Supplied information:
(** The tail of the message fits one block. *)
Lemma short_tail : r < 56 →
  zlen (padded data) / 64 = q + 1 ∧ slice (q * 64) 64 (padded data) = splice 56 (to_be_bytes 8 (8 * n)) (rest ++ [Byte.x80] ++ replicate (Z.to_nat (63 - r)) Byte.x00).
Proof using.
  intros Hr. pose proof split_len as (H1 & H2 & H3). pose proof zlen_rest as Hz. pose proof zlen_head as Hh.
  assert (Hm : (55 - n) mod 64 = 55 - r) by (rewrite H1 at 1; replace (55 - (64 * q + r)) with (55 - r + (- q) * 64) by lia; rewrite Z.mod_add by lia; apply Z.mod_small; lia).
  assert (Ht : zlen (rest ++ [Byte.x80] ++ replicate (Z.to_nat (55 - r)) Byte.x00 ++ to_be_bytes 8 (8 * n)) = 64).
  { rewrite !zlen_app, zlen_replicate, zlen_to_be_bytes, Hz. change (zlen [Byte.x80]) with 1. lia. }
  rewrite padded_tail, Hm. split.
  - rewrite zlen_app, Hh, Ht. replace (q * 64 + 64) with ((q + 1) * 64) by lia. by rewrite Z.div_mul.
  - rewrite slice_app_r by lia. rewrite Hh, Z.sub_diag. rewrite <-Ht at 1. rewrite slice_full.
    replace (Z.to_nat (63 - r)) with (Z.to_nat (55 - r) + 8)%nat by lia. rewrite replicate_add, !app_assoc.
    rewrite splice_app_r by (rewrite !zlen_app, zlen_replicate, Hz; change (zlen [Byte.x80]) with 1; lia). f_equal. rewrite !zlen_app, zlen_replicate, Hz. change (zlen [Byte.x80]) with 1.
    replace (56 - _) with 0 by lia. rewrite splice_0. rewrite drop_ge; [by rewrite app_nil_r|]. rewrite length_replicate, length_to_be_bytes. lia.
Qed.
(* ===== verification/MeshChunk.v ===== *)
(** Payloads larger than a packet: chunks signed one by one and put together again
    ([k_nano/src/net/mesh.rs], [mesh_send_large] and [chunk_reassemble]). *)

From S2P Require Import Prelude MeshWire MeshPeers MeshAuth.
Import Wire Peers.

Module Chunk.
Import Auth.

Definition CHUNK_DATA_MAX : Z := 1100.
Definition CHUNK_SLOT_MAX_BYTES : Z := 65536.
Definition CHUNK_SLOTS : Z := 4.
Definition CHUNK_TIMEOUT_TICKS : Z := 500.

(** [b"CHK\0"] *)
Definition CHK : bytes := [Byte.x43; Byte.x48; Byte.x4b; Byte.x00].

(** * Sending *)

Section Send.
Context `{Ed25519, ChaCha}.

(** The globals a sender uses: [segment] is [SEGMENT_KEY] and [lclock] the counter of
    [GLOBAL_LOGICAL_CLOCK]. *)
Record Sender := mkSender { snet : Net; session : Session; segment : option bytes; lclock : Z; LOCAL_NODE_ID : Z; CHUNK_MSG_ID : Z }.

Definition next_data_clock (s : Sender) : Z * Sender :=
  let c := u64_add (lclock s) 1 in (c, mkSender (snet s) (session s) (segment s) c (LOCAL_NODE_ID s) (CHUNK_MSG_ID s)).

Definition node_id (s : Sender) : Z * Sender :=
  let cfg := NET_CONFIG (snet s) in
  let ip_last := byte_at (ip cfg) 3 in
  let mac_last := byte_at (mac cfg) 5 in
  let id := if negb (ip_last =? 0) then ip_last else mac_last in
  if negb (id =? 0) then (id, mkSender (snet s) (session s) (segment s) (lclock s) id (CHUNK_MSG_ID s)) else (LOCAL_NODE_ID s, s).

Definition with_net (n : Net) (s : Sender) : Sender := mkSender n (session s) (segment s) (lclock s) (LOCAL_NODE_ID s) (CHUNK_MSG_ID s).

Definition send_sync_payload (payload : bytes) (s : Sender) : bool * Sender :=
  let '(clk, s) := next_data_clock s in
  let '(nid, s) := node_id s in
  let pkt := AiosTaskPacket_new clk nid 0xFF Sync 1 0 0 PacketFlags_new in
  match sign_packet (segment s) (session s) (serialize pkt ++ payload) with
  | None => (false, s)
  | Some signed => let '(ok, n) := udp_broadcast_send signed 42069 (snet s) in (ok, with_net n s)
  end.

Definition chunk_body (msg_id seq total : Z) (chunk : bytes) : bytes :=
  CHK ++ to_le_bytes 4 msg_id ++ to_le_bytes 2 seq ++ to_le_bytes 2 total ++ chunk.

(** [payload.chunks(CHUNK_DATA_MAX)] *)
Definition chunk_at (payload : bytes) (k : Z) : bytes := slice (CHUNK_DATA_MAX * k) CHUNK_DATA_MAX payload.
Definition chunk_count (payload : bytes) : Z := (zlen payload + CHUNK_DATA_MAX - 1) / CHUNK_DATA_MAX.
Definition payload_chunks (payload : bytes) : list bytes := chunk_at payload <$> seqZ 0 (chunk_count payload).

Definition chunk_bodies (msg_id : Z) (payload : bytes) : list bytes :=
  let total := chunk_count payload mod 2 ^ 16 in
  imap (λ seq chunk, chunk_body msg_id (Z.of_nat seq mod 2 ^ 16) total chunk) (payload_chunks payload).

Fixpoint send_bodies (ok : bool) (bodies : list bytes) (s : Sender) : bool * Sender :=
  match bodies with
  | [] => (ok, s)
  | body :: bodies => let '(sent, s) := send_sync_payload body s in send_bodies (ok && sent) bodies s
  end.

Definition mesh_send_large (payload : bytes) (s : Sender) : bool * Sender :=
  if zlen payload <=? CHUNK_DATA_MAX then send_sync_payload payload s else
  let msg_id := CHUNK_MSG_ID s in
  let s := mkSender (snet s) (session s) (segment s) (lclock s) (LOCAL_NODE_ID s) ((msg_id + 1) mod 2 ^ 32) in
  send_bodies true (chunk_bodies msg_id payload) s.
End Send.

(** * Receiving *)

Record ChunkSlot := mkChunkSlot { source : Z; msg_id : Z; total : Z; last_seen : Z; chunks : list (option bytes) }.

Abbreviation Table := (list (option ChunkSlot)).

Definition sweep (now : Z) (t : Table) : Table :=
  (λ slot, match slot with Some s => if CHUNK_TIMEOUT_TICKS <? u64_sub now (last_seen s) then None else Some s | None => None end) <$> t.

Definition slot_is (sid mid : Z) (slot : option ChunkSlot) : bool :=
  match slot with Some s => (source s =? sid) && (msg_id s =? mid) | None => false end.

(** The first index that satisfies [p] *)
Fixpoint position {A} (p : A → bool) (l : list A) (i : nat) : option nat :=
  match l with [] => None | x :: l => if p x then Some i else position p l (S i) end.

Definition find_slot (sid mid : Z) (t : Table) : option nat :=
  match position (slot_is sid mid) t 0 with
  | Some i => Some i
  | None => position (λ s : option ChunkSlot, match s with None => true | Some _ => false end) t 0
  end.

Record Header := mkHeader { h_msg : Z; h_seq : Z; h_total : Z; h_data : bytes }.

Definition read_chunk (payload : bytes) : option Header :=
  if (zlen payload <? 12) || negb (bool_decide (slice 0 4 payload = CHK)) then None else
  let seq := from_le_bytes (slice 8 2 payload) in
  let total := from_le_bytes (slice 10 2 payload) in
  let chunk := drop 12 payload in
  if (total =? 0) || (total <=? seq) || (CHUNK_DATA_MAX <? zlen chunk) || (CHUNK_SLOT_MAX_BYTES <? u64_sat_mul total CHUNK_DATA_MAX) then None else
  Some (mkHeader (from_le_bytes (slice 4 4 payload)) seq total chunk).

Definition used_bytes (l : list (option bytes)) : Z := fold_left (λ n c, match c with Some c => n + zlen c | None => n end) l 0.

Definition chunk_reassemble (sid : Z) (payload : bytes) (now : Z) (t : Table) : option bytes * Table :=
  match read_chunk payload with
  | None => (None, t)
  | Some h =>
    let t := sweep now t in
    match find_slot sid (h_msg h) t with
    | None => (None, t)
    | Some i =>
      let seq := Z.to_nat (h_seq h) in
      let fresh := replicate (Z.to_nat (h_total h)) None in
      match t !!! i with
      | None => (None, <[i := Some (mkChunkSlot sid (h_msg h) (h_total h) now (<[seq := Some (h_data h)]> fresh))]> t)
      | Some slot =>
        let held := if negb (total slot =? h_total h) then fresh else chunks slot in
        if CHUNK_SLOT_MAX_BYTES <? used_bytes held + zlen (h_data h) then (None, <[i := None]> t) else
        let slot := mkChunkSlot (source slot) (msg_id slot) (h_total h) now (<[seq := Some (h_data h)]> held) in
        if negb (forallb (λ c, match c with Some _ => true | None => false end) (chunks slot)) then (None, <[i := Some slot]> t)
        else (Some (concat (omap (λ c, c) (chunks slot))), <[i := None]> t)
      end
    end
  end.

(** [chunk_self_test]: the payload of the self-test, chunk after chunk, in a free table *)
Definition self_test_payload : bytes := (λ i, byte.of_Z (i mod 251)) <$> seqZ 0 3000.

Definition chunk_self_test (t : Table) : bool :=
  (fold_left (λ (st : bool * Table) body,
     let '(r, t) := chunk_reassemble 0x7F body 1 st.2 in
     (match r with Some full => bool_decide (full = self_test_payload) | None => st.1 end, t))
   (chunk_bodies 0xCAFEBABE self_test_payload) (false, t)).1.

End Chunk.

About this task:
Go through the records above and copy every line holding the word "mkHeader".

Written response:
Record Header := mkHeader { h_msg : Z; h_seq : Z; h_total : Z; h_data : bytes }.
  Some (mkHeader (from_le_bytes (slice 4 4 payload)) seq total chunk).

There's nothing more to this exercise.